The Hanging Shad’s ‘Apropos of Nothing’

Zamboni water fill only

It’s been a while and things have been piling up on the desk so here we go. With deference to the Boston Globe sportswriter Nick Cafardo (for the name), here’s The Hanging Shad’s “Apropos of Nothing.”

I saw live Louisville basketball player Kevin Ware break his leg in the NCAA tournament. Sorry, but if he was a hockey player, he would have stuffed his tibia back in his leg, walked it off, and got back into the game. Just kidding. That was as gruesome as it gets and worse than Joe Theismann.

It’s my experience that Connecticut TV meteorologists/weathercasters are the nicest people in media. Bob Maxon, Brad Field, Joe Furey, Sam Sampieri and others are just wonderful to work with on set. But it’s NBC Connecticut’s Ryan Hanrahan that gets props for his honesty in trying to forecast April weather. “Temperature forecasting just plain sucks this time of year,” he wrote on his must-read blog. Awesome, Ryan.

There’s a reason I don’t watch theses reality, performing TV shows. A while back I caught five minutes of The Voice. In it, Usher was trying to make the case that music goes far beyond country. “Nashville is just a state,” he declared. Brilliant. I will admit however, that I can be lured into to watching Shakira.

There seems to be this fad of finding holy images in food. We’ve had Jesus in a grilled cheese:

Jesus in Grilled cheese

 

Mother Teresa in a sticky bun:

mother teresa in sticky bun

 

…and others. Strange. I once saw an image of John the Baptist in a bowl of Dinty Moore beef stew but I was really hungry so…

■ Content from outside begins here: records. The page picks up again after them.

(* ===== verification/Watch.v ===== *)
(** * Events: which changes the controllers see

    The set-up of the controllers ([SetupWithManager] of
    [pkg/controllers/ipam/controller.go], [pkg/controllers/lb/controller.go],
    [pkg/speaker/lb_controller.go], [pkg/speaker/eip_controller.go],
    [pkg/speaker/bgp/bgpconf_controller.go] and [bgppeer_controller.go]): each
    kind of object a controller watches, the predicates an event has to pass
    and the requests its handler adds to the queue.

    controller-runtime delivers the events; of it the model uses that a
    predicate without a function for a kind of event lets the event through
    ([predicate.Funcs]), that the predicates of [WithEventFilter] apply to what
    the builder watches and not to later calls of [Watch], and that
    [EnqueueRequestForObject] adds the key of the object (of the new one for an
    update). *)
From S2P Require Import Prelude GoNet Iprange K8s EipTypes Kube Ipam IpamController NodeProxy LbController Speaker SpeakerManager.
From S2P Require Import Strconv Metrics BgpConfig BgpTable BgpTypes BgpPath BgpDaemon BgpControllers.
Local Open Scope Z_scope.

Inductive event (A : Type) := EvCreate (o : A) | EvUpdate (old new : A) | EvDelete (o : A) | EvGeneric (o : A).
Arguments EvCreate {A} _.
Arguments EvUpdate {A} _ _.
Arguments EvDelete {A} _.
Arguments EvGeneric {A} _.

Record Funcs (A : Type) := mkFuncs {
  on_create : option (A → bool); on_update : option (A → A → bool);
  on_delete : option (A → bool); on_generic : option (A → bool) }.
Arguments mkFuncs {A} _ _ _ _.
Arguments on_create {A} _.
Arguments on_update {A} _.
Arguments on_delete {A} _.
Arguments on_generic {A} _.

Definition passes {A} (p : Funcs A) (ev : event A) : bool :=
  match ev with
  | EvCreate o => match on_create p with Some f => f o | None => true end
  | EvUpdate old new => match on_update p with Some f => f old new | None => true end
  | EvDelete o => match on_delete p with Some f => f o | None => true end
  | EvGeneric o => match on_generic p with Some f => f o | None => true end
  end.

(** The object a request is made for. *)
Definition subject {A} (ev : event A) : A :=
  match ev with EvCreate o | EvUpdate _ o | EvDelete o | EvGeneric o => o end.

Abbreviation request := (string * string)%type.

(** ** The controllers of the pools *)

(** [ipam.SetupWithManager] *)
Definition ipam_predicate : Funcs Eip := mkFuncs None (Some IpamController.UpdateFunc) None None.
Definition ipam_watch (ev : event Eip) (q : list request) : list request :=
  if passes ipam_predicate ev then q ++ [("", Eip_Name (subject ev))] else q.

(** [EIPReconciler.SetupWithManager]: all events, and the reload channel. *)
Definition speaker_eip_watch (ev : event Eip + request) (q : list request) : list request :=
  match ev with
  | inl ev => q ++ [("", Eip_Name (subject ev))]
  | inr reload => q ++ [reload]
  end.

(** ** The service reconciler *)
Definition service_predicate : Funcs Service :=
  mkFuncs (Some LbController.IsOpenELBService) (Some (λ _ new, LbController.IsOpenELBService new))
    (Some LbController.IsOpenELBService) None.
Definition eip_predicate : Funcs Eip :=
  mkFuncs (Some (λ _, false)) (Some eip_update_event) (Some (λ _, false)) None.
Definition lb_node_predicate : Funcs Node :=
  mkFuncs (Some (λ _, false)) (Some node_update_event) (Some (λ _, false)) None.

(** [EnqueueRequestForNode] and [EnqueueRequestForDeAndDs]: nothing for a
    generic event. *)
Definition node_handler {A W} `{K : KubeClient W} (w : W) (ev : event A) (q : list request) : list request :=
  match ev with EvGeneric _ => q | _ => node_event w q end.
Definition deds_handler {A W} `{K : KubeClient W} (w : W) (ev : event A) (q : list request) : list request :=
  match ev with EvGeneric _ => q | _ => deds_event w q end.

Inductive lb_event :=
| LbService (ev : event Service) | LbEip (ev : event Eip) | LbNode (ev : event Node)
| LbDeployment (ev : event ObjectMeta) | LbDaemonSet (ev : event ObjectMeta).

(** The predicate of the workloads reads the server, and may panic. *)
Definition deds_passes {W} `{K : KubeClient W} (env : string) (w : W) (ev : event ObjectMeta) : Result bool :=
  match ev with
  | EvCreate o | EvDelete o => shouldReconcileDeDs env w o
  | EvUpdate old new => deds_update_event env w old new
  | EvGeneric _ => Ok true
  end.

Definition lb_watch {W} `{K : KubeClient W} (env : string) (w : W) (ev : lb_event) (q : list request)
    : Result (list request) :=
  match ev with
  | LbService ev => Ok (if passes service_predicate ev then q ++ [Svc_Key (subject ev)] else q)
  | LbEip ev => Ok (if passes eip_predicate ev then node_handler w ev q else q)
  | LbNode ev => Ok (if passes lb_node_predicate ev then node_handler w ev q else q)
  | LbDeployment ev | LbDaemonSet ev =>
      b ← deds_passes env w ev; Ok (if b : bool then deds_handler w ev q else q)
  end.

I am totally ready for the Frozen Four—college hockey’s version of the Final Four. The best part is two of the four teams left—Yale and Quinnipiac and—are from Greater New Haven; no perennial powerhouses Boston College, Boston University, Minnesota, North Dakota or Maine this year. Quinnipiac plays St. Cloud State (MN) and Yale continues its Cinderella Story by taking on UMass-Lowell in the other semi-final. Both games are today. How cool would it be if the Q played Yale for the championship?

Nothing like taking in a night baseball game in early April. Me and a couple thousand of my closest, soggy friends underneath the bleachers at Fenway in a downpour. And the Sox lost with the wheels coming off in the top of the ninth. Ugh.